Meta, the parent company of social media platforms Facebook, WhatsApp, and Instagram, has identified more than 400 malicious android and iOS apps that are designed to steal Facebook’s login information, the company says in a blogpost. The company has shared the findings of its report with Apple and Google. 

“Our security researchers have found more than 400 malicious Android and iOS apps this year that were designed to steal Facebook login information and compromise people’s accounts. These apps were listed on the Google Play Store and Apple’s App Store and disguised as photo editors, games, VPN services, business apps and other utilities to trick people into downloading them,” the company says. 

Amongst the apps that have been categorised as malicious, 42.6% are photo editing apps, 15.4% are business utility apps, 14.1% are phone utility apps, 11.7% are gaming apps, 11.7% are VPN services apps, and 4.4% are lifestyle apps. 

Meta explains that the malware apps are disguised as useful apps in the play store. “Malicious developers create malware apps disguised as apps with fun or useful functionality — like cartoon image editors or music players — and publish them on mobile app stores. Malware apps often have telltale signs that differentiate them from legitimate apps,” Meta says. 

“To cover up negative reviews by people who have spotted the defunct or malicious nature of the apps, developers may publish fake reviews to trick others into downloading the malware,” it adds. 

When a person installs the malicious app, it may ask them to “Login With Facebook” before they are able to use its promised features. If they enter their credentials, the malware steals their username and password. 

Apple says that 45 of the 400 problematic apps have been removed from its app store, while Google has also removed all malicious apps.  

According to the 2022 data breach report by IBM, the data breach average cost surged 2.6% from $4.24 million in 2021 to $4.35 million in 2022. The average cost has climbed to 12.7% from ₹3.86 million in the 2020 report. Meanwhile, stolen or compromised credentials were responsible for 19% of data breach this year, whereas phishing attacks were responsible for 16% of data breach.  

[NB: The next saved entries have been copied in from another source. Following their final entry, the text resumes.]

(** * square-web-types: the declared surface of the Web Payments SDK

    The repository holds TypeScript declaration files only: interfaces, type
    aliases, [declare enum]s and [declare class]es, each with its JSDoc
    comment.  This development embeds

    - the declarations themselves, as a table of syntax ([Surface]), one
      entry per declaration of the source, with parameter types, return
      types and [@throws] tags as the source writes them, and the functions
      that read the table;
    - the structural typing of plain JavaScript data against that table
      ([Typing]);
    - the data shapes the payment request API exchanges, as records
      ([Shapes]);
    - the behaviour the JSDoc comments document for the closed runtime
      behind the declarations ([Contract]).  The runtime is not part of the
      repository; every definition of that part says so. *)

Set Warnings "-register-all".
From Stdlib Require Import String Ascii List Bool ZArith Lia.
Import ListNotations.
Open Scope string_scope.

(* ================================================================== *)
(** * The declaration syntax *)
(* ================================================================== *)

Module Surface.

(** Type expressions as the declaration files write them. *)
Inductive Ty : Type :=
| TString
| TNumber
| TBoolean
| TVoid
| TNull
| TAny
| TLiteral (text : string)                       (* 'CHARGE' *)
| TRef (name : string)                           (* CardOptions *)
| TApp (name : string) (args : list Ty)          (* Promise<TokenResult> *)
| TArray (elem : Ty)                             (* LineItem[] *)
| TUnion (alts : list Ty)                        (* string | HTMLElement *)
| TTemplate (enum : string)                      (* `${CurrencyCode}` *)
| TFunction (params : list (string * Ty)) (ret : Ty)
| TObject (fields : list (string * Ty)).         (* { cashtag: string; ... } *)

Definition TPromise (t : Ty) : Ty := TApp "Promise" [t].
Definition TPartial (t : Ty) : Ty := TApp "Partial" [t].
(** * Game-X-O: the tic-tac-toe engine and its minimax opponent

    A shallow embedding of [ai.js] (class [TicTacToeAI]) and of the game
    script (the [gameState] object with [makeMove], [checkGameStatus],
    [handleCellClick], [resetGame]), followed by the properties of the
    decision engine that the specification states about them.

    JavaScript values are modelled as follows.
    - A cell holds one of the strings [''], ['X'], ['O']: the type [mark].
    - The board is a nine-element array: a [list mark], read with [!!]
      (an index past the end reads [undefined], here [None]) and written
      with [<[i:=v]>].  Every write of the sources is to an index whose
      read has just been compared with [''], hence to an index in range.
    - Scores are JavaScript numbers that are integers or [±Infinity]: [num].
    - The functions of [TicTacToeAI] mutate the array they receive and
      restore it; they are written in a state monad over the board, so
      that the array after the call is part of the result.
    - [minimax] is recursive; the model takes the recursion depth still
      allowed as [fuel] and returns [None] when it is exhausted. *)

From Stdlib Require Import ZArith Lia List Bool.
From stdpp Require Import base option list.

Open Scope Z_scope.

(** ** Cells, boards and numbers *)

Inductive mark : Type :=
| Empty   (* '' *)
| X       (* 'X' *)
| O.      (* 'O' *)

Global Instance mark_eq_dec : EqDecision mark.
Proof. solve_decision. Defined.

Abbreviation board := (list mark).

(** [board[i] === '']: false for a filled cell and for [undefined]. *)
Definition isEmptyAt (b : board) (i : nat) : bool :=
  match b !! i with
  | Some Empty => true
  | _ => false
  end.
(** [hash ^= hash >> c] loses nothing. *)
Lemma xorshift_inj x y c :
  0 <= x < 2 ^ 64 -> 0 <= y < 2 ^ 64 -> 0 < c ->
  Z.lxor x (Z.shiftr x c) = Z.lxor y (Z.shiftr y c) -> x = y.
Proof.
  intros Hx Hy Hc Heq.
  assert (forall (n : nat) i, 64 - Z.of_nat n <= i ->
            Z.testbit x i = Z.testbit y i) as Hbits.
  { induction n as [|n IH]; intros i Hi.
    - rewrite !high_bits_clear by (auto; lia). reflexivity.
    - destruct (decide (64 - Z.of_nat n <= i)) as [|Hlow]; [now apply IH|].
      destruct (decide (0 <= i)) as [Hi0|];
        [|rewrite !Z.testbit_neg_r by lia; reflexivity].
      pose proof (f_equal (fun z => Z.testbit z i) Heq) as Hb. simpl in Hb.
      rewrite !Z.lxor_spec, !Z.shiftr_spec in Hb by lia.
      rewrite (IH (i + c)) in Hb by lia.
      now apply xorb_move_l_r_2 in Hb; rewrite Hb, xorb_assoc, xorb_nilpotent,
        xorb_false_r. }
  apply Z.bits_inj'. intros i Hi. apply (Hbits 64%nat). lia.
Qed.

(** [hash += hash << c] is a multiplication by an odd number, which has an
    inverse modulo [2 ^ 64]. *)
Lemma addshift_inj x y c inverse q :
  0 <= x < 2 ^ 64 -> 0 <= y < 2 ^ 64 -> 0 <= c ->
  (1 + 2 ^ c) * inverse = 1 + q * 2 ^ 64 ->
  wrap64 (x + Z.shiftl x c) = wrap64 (y + Z.shiftl y c) -> x = y.
Proof.
  intros Hx Hy Hc Hinv. unfold wrap64. rewrite !Z.shiftl_mul_pow2 by exact Hc.
  intros Heq.
  assert (forall z, 0 <= z < 2 ^ 64 ->
            ((z + z * 2 ^ c) mod 2 ^ 64 * inverse) mod 2 ^ 64 = z) as Hback.
  { intros z Hz. rewrite Z.mul_mod_idemp_l by lia.
    replace ((z + z * 2 ^ c) * inverse) with (z + (z * q) * 2 ^ 64)
      by (transitivity (z * ((1 + 2 ^ c) * inverse)); [rewrite Hinv|]; ring).
    rewrite Z.mod_add by lia. apply Z.mod_small. exact Hz. }
  rewrite <- (Hback x Hx), <- (Hback y Hy). now rewrite Heq.
Qed.

Lemma hash_state_range data h :
  0 <= h < 2 ^ 64 -> 0 <= fold_left hash_step data h < 2 ^ 64.
Proof.
  revert h. induction data as [|b data IH]; intros h Hh; [exact Hh|].
  simpl. apply IH. unfold hash_step. apply xorshift_range; [|lia].
  apply wrap64_range.
Qed.

Lemma hash_step_inj h a b :
  0 <= h < 2 ^ 64 -> hash_step h a = hash_step h b -> a = b.
Proof.
  intros Hh. unfold hash_step. intros Heq.
  apply xorshift_inj in Heq; [|apply wrap64_range..|lia].
  apply (addshift_inj _ _ 10 1151796703138937857 64) in Heq;
    [|apply wrap64_range..|lia|reflexivity].
  pose proof (Byte.to_N_bounded a) as Ha. pose proof (Byte.to_N_bounded b) as Hb.
  assert (Byte.to_N a = Byte.to_N b) as Hab.
  { unfold wrap64 in Heq.
    assert (((h + Z.of_N (Byte.to_N a)) - (h + Z.of_N (Byte.to_N b))) mod 2 ^ 64 = 0) as H0.
    { rewrite Zminus_mod, Heq, Z.sub_diag. reflexivity. }
    replace (h + Z.of_N (Byte.to_N a) - (h + Z.of_N (Byte.to_N b)))
      with (Z.of_N (Byte.to_N a) - Z.of_N (Byte.to_N b)) in H0 by ring.
    apply Z.mod_divide in H0 as [d Hd]; lia. }
  pose proof (Byte.of_to_N a) as Hoa. rewrite Hab, Byte.of_to_N in Hoa.
  congruence.
Qed.

(** X15: [default_hash] returns a 64-bit value, and two keys that differ only
    in their last byte never have the same hash: every step of the loop and
    of the final mixing can be undone. *)
Theorem default_hash_last_byte (k : buffer) a b :
  a <> b ->
  (default_hash (k ++ [a]) =? default_hash (k ++ [b])) = false /\
  0 <= default_hash k < 2 ^ 64.
Proof.
  intros Hab. split; [|apply wrap64_range].
  apply Z.eqb_neq. intros Heq. apply Hab. unfold default_hash in Heq.
  rewrite !fold_left_app in Heq. simpl in Heq.
  pose proof (hash_state_range k 0 ltac:(lia)) as Hk.
  assert (forall c, 0 <= hash_step (fold_left hash_step k 0) c < 2 ^ 64) as Hs.
  { intros c. apply (hash_state_range [c]). exact Hk. }
  apply (addshift_inj _ _ 15 1152886321308467201 2048) in Heq;
    [|apply xorshift_range; [apply wrap64_range|lia]..|lia|reflexivity].
  apply xorshift_inj in Heq; [|apply wrap64_range..|lia].
  apply (addshift_inj _ _ 3 10248191152060862009 5) in Heq;
    [|apply Hs..|lia|reflexivity].
  now apply hash_step_inj in Heq.
Qed.

Lemma default_hash_last_byte_witness :
  (default_hash ([x2a] ++ [x00]) =? default_hash ([x2a] ++ [x01])) = false /\
  0 <= default_hash [x2a] < 2 ^ 64.
Proof. apply default_hash_last_byte. discriminate. Defined.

Meta says to immediately delete the app from the device and reset and create a new strong password, in case someone has downloaded the malicious apps, and have logged in using their Facebook credentials.

“Enable two-factor authentication, preferably using an Authenticator app, to add an extra security layer to your account. Turn on log-in alerts so you’ll be notified if someone is trying to access your account. Be sure to review your previous sessions to ensure you recognize which devices have access to your account,” it adds.